- **The task**: Give the number of lines in the material below that hold "when", and nothing besides.
*** Dataset excerpts ***
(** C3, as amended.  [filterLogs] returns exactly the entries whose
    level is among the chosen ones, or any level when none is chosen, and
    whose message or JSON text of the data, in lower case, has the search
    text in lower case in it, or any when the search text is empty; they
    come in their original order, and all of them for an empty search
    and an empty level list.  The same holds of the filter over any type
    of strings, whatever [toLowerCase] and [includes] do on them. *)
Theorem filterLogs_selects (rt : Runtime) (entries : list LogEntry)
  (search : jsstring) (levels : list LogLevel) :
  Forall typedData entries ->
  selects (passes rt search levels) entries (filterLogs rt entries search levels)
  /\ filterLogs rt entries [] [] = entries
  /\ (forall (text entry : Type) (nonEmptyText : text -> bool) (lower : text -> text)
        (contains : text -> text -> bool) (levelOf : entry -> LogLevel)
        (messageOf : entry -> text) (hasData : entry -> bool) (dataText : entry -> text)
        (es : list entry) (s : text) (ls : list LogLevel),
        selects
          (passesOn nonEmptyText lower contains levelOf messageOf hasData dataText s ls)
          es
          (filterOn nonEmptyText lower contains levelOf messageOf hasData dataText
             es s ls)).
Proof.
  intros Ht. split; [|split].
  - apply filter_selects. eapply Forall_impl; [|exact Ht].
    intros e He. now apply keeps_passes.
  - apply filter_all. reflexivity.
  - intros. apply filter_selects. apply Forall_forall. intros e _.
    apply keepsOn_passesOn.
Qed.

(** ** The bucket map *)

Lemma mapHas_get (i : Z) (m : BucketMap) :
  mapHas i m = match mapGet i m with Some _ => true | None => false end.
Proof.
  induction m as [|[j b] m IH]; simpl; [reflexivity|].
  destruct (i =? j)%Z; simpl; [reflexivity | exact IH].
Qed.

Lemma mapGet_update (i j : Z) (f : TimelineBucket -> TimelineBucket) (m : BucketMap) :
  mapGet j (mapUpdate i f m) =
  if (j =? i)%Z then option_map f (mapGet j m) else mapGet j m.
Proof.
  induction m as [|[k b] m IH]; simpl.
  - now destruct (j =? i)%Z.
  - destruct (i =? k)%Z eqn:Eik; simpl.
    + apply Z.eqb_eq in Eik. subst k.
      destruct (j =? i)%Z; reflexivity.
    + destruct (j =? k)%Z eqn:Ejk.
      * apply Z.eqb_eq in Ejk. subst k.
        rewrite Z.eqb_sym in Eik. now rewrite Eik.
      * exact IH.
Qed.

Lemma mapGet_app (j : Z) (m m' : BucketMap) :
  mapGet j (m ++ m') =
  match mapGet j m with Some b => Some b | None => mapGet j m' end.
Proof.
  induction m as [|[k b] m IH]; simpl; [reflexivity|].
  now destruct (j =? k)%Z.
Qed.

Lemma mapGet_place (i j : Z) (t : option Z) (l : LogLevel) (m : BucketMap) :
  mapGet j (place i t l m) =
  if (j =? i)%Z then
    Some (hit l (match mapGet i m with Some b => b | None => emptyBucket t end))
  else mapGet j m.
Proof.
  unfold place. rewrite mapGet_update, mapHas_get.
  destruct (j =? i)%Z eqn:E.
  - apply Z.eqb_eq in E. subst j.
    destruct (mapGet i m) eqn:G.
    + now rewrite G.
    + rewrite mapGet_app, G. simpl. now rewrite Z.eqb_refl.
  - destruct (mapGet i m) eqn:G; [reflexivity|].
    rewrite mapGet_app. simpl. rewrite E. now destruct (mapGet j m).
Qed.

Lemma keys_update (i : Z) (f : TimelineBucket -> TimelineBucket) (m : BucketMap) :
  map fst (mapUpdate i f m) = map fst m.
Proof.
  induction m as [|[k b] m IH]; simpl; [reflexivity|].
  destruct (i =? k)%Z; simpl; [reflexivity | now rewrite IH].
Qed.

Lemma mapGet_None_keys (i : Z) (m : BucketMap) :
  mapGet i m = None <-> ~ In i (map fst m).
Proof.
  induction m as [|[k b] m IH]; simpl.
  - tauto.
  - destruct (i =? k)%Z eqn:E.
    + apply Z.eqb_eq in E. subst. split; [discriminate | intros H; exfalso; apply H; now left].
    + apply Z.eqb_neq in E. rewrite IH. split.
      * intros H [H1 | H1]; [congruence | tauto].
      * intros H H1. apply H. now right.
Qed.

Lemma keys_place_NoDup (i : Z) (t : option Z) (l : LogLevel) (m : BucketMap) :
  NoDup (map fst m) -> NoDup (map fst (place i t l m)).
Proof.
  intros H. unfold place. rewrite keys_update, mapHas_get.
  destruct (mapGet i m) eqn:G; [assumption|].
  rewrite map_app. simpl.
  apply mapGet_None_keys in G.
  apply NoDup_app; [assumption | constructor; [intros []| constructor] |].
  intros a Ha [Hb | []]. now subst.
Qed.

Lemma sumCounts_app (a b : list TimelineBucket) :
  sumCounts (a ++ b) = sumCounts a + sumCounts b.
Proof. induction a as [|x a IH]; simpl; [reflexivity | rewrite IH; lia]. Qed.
*** End of Dataset excerpts ***
- **Solved exercise**: 2